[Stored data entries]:
——————————

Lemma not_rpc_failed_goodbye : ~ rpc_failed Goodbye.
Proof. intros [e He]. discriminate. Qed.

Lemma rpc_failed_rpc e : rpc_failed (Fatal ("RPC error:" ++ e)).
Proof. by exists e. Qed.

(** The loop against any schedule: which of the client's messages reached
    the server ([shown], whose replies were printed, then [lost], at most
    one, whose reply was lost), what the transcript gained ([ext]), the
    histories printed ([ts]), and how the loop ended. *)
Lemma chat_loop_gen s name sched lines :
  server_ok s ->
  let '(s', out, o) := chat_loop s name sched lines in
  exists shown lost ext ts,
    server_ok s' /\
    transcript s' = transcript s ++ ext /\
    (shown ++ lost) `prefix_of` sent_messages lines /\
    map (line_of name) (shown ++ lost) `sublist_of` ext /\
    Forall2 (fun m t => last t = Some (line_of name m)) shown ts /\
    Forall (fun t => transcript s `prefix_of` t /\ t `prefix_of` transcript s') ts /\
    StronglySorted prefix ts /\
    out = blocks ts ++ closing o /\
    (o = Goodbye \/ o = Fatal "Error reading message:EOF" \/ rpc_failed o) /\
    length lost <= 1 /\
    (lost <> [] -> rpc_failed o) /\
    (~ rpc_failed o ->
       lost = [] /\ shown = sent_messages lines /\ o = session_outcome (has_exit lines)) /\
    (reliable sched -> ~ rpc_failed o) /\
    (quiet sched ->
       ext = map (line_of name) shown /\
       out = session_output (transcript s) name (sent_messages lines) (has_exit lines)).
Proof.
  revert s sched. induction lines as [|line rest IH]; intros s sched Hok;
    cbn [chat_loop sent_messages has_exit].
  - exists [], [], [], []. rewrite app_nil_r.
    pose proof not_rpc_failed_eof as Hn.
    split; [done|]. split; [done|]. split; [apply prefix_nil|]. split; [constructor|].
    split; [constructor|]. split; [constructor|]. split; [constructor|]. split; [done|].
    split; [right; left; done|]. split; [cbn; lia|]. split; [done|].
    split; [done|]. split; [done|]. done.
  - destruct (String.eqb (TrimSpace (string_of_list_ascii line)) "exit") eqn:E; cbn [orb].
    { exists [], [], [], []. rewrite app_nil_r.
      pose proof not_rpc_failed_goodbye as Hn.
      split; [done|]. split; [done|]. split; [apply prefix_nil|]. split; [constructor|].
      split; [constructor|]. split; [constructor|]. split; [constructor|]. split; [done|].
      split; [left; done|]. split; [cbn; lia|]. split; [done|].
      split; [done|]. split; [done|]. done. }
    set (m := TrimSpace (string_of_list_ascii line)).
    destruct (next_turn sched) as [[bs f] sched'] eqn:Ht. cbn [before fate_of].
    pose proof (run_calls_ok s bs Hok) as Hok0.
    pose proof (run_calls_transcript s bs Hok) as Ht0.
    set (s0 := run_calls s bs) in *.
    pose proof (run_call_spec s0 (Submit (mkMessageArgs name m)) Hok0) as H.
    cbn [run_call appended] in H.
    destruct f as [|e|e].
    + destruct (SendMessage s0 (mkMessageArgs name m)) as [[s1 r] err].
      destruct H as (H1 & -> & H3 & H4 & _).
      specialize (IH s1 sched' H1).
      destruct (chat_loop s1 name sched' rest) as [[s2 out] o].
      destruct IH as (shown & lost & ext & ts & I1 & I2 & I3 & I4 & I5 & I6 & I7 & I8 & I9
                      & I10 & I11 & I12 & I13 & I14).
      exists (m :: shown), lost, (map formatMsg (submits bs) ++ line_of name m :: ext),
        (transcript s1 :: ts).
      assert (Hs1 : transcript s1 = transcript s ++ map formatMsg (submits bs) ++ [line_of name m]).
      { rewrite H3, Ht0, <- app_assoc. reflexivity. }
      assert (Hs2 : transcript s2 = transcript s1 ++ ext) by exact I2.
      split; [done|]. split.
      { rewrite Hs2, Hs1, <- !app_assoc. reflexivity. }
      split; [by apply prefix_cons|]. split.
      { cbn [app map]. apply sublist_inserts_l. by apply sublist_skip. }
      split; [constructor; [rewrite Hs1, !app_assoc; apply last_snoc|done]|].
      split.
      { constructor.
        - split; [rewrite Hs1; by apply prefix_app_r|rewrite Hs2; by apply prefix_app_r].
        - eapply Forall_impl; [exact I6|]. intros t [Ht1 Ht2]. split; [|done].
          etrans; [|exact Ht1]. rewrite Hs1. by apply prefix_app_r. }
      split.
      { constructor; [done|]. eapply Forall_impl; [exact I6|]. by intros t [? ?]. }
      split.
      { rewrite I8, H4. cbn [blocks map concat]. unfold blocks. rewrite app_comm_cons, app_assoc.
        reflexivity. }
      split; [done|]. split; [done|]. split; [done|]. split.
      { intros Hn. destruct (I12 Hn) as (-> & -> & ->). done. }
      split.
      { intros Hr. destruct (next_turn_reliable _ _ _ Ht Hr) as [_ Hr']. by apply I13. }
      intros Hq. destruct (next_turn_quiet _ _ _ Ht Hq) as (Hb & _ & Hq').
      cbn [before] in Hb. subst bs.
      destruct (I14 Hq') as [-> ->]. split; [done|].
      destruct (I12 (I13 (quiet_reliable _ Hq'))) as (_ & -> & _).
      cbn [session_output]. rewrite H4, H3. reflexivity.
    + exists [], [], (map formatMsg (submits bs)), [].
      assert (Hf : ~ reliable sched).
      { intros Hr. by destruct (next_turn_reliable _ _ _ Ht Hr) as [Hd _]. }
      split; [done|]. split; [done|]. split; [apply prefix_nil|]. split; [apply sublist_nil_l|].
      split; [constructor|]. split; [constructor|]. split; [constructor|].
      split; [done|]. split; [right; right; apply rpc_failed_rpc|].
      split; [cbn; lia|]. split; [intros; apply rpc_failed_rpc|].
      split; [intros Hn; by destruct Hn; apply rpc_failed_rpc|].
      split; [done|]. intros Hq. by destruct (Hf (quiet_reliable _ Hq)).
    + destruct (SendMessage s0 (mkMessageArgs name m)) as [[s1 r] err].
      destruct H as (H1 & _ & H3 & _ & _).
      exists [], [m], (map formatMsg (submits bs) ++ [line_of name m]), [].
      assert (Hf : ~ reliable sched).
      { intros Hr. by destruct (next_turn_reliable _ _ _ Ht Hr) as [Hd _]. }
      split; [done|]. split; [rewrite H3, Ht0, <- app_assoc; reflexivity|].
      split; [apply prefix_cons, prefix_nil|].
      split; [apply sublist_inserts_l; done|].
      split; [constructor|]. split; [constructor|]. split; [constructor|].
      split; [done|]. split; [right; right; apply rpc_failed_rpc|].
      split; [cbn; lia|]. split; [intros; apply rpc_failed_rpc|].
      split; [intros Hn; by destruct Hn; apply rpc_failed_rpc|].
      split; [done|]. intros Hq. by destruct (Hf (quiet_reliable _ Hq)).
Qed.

——————————

[What you should do]: Exactly as they appear, retype the lines from the start of the records through the line containing "out = blocks ts ++ closing o /\".

[Output below]:
Lemma not_rpc_failed_goodbye : ~ rpc_failed Goodbye.
Proof. intros [e He]. discriminate. Qed.

Lemma rpc_failed_rpc e : rpc_failed (Fatal ("RPC error:" ++ e)).
Proof. by exists e. Qed.

(** The loop against any schedule: which of the client's messages reached
    the server ([shown], whose replies were printed, then [lost], at most
    one, whose reply was lost), what the transcript gained ([ext]), the
    histories printed ([ts]), and how the loop ended. *)
Lemma chat_loop_gen s name sched lines :
  server_ok s ->
  let '(s', out, o) := chat_loop s name sched lines in
  exists shown lost ext ts,
    server_ok s' /\
    transcript s' = transcript s ++ ext /\
    (shown ++ lost) `prefix_of` sent_messages lines /\
    map (line_of name) (shown ++ lost) `sublist_of` ext /\
    Forall2 (fun m t => last t = Some (line_of name m)) shown ts /\
    Forall (fun t => transcript s `prefix_of` t /\ t `prefix_of` transcript s') ts /\
    StronglySorted prefix ts /\
    out = blocks ts ++ closing o /\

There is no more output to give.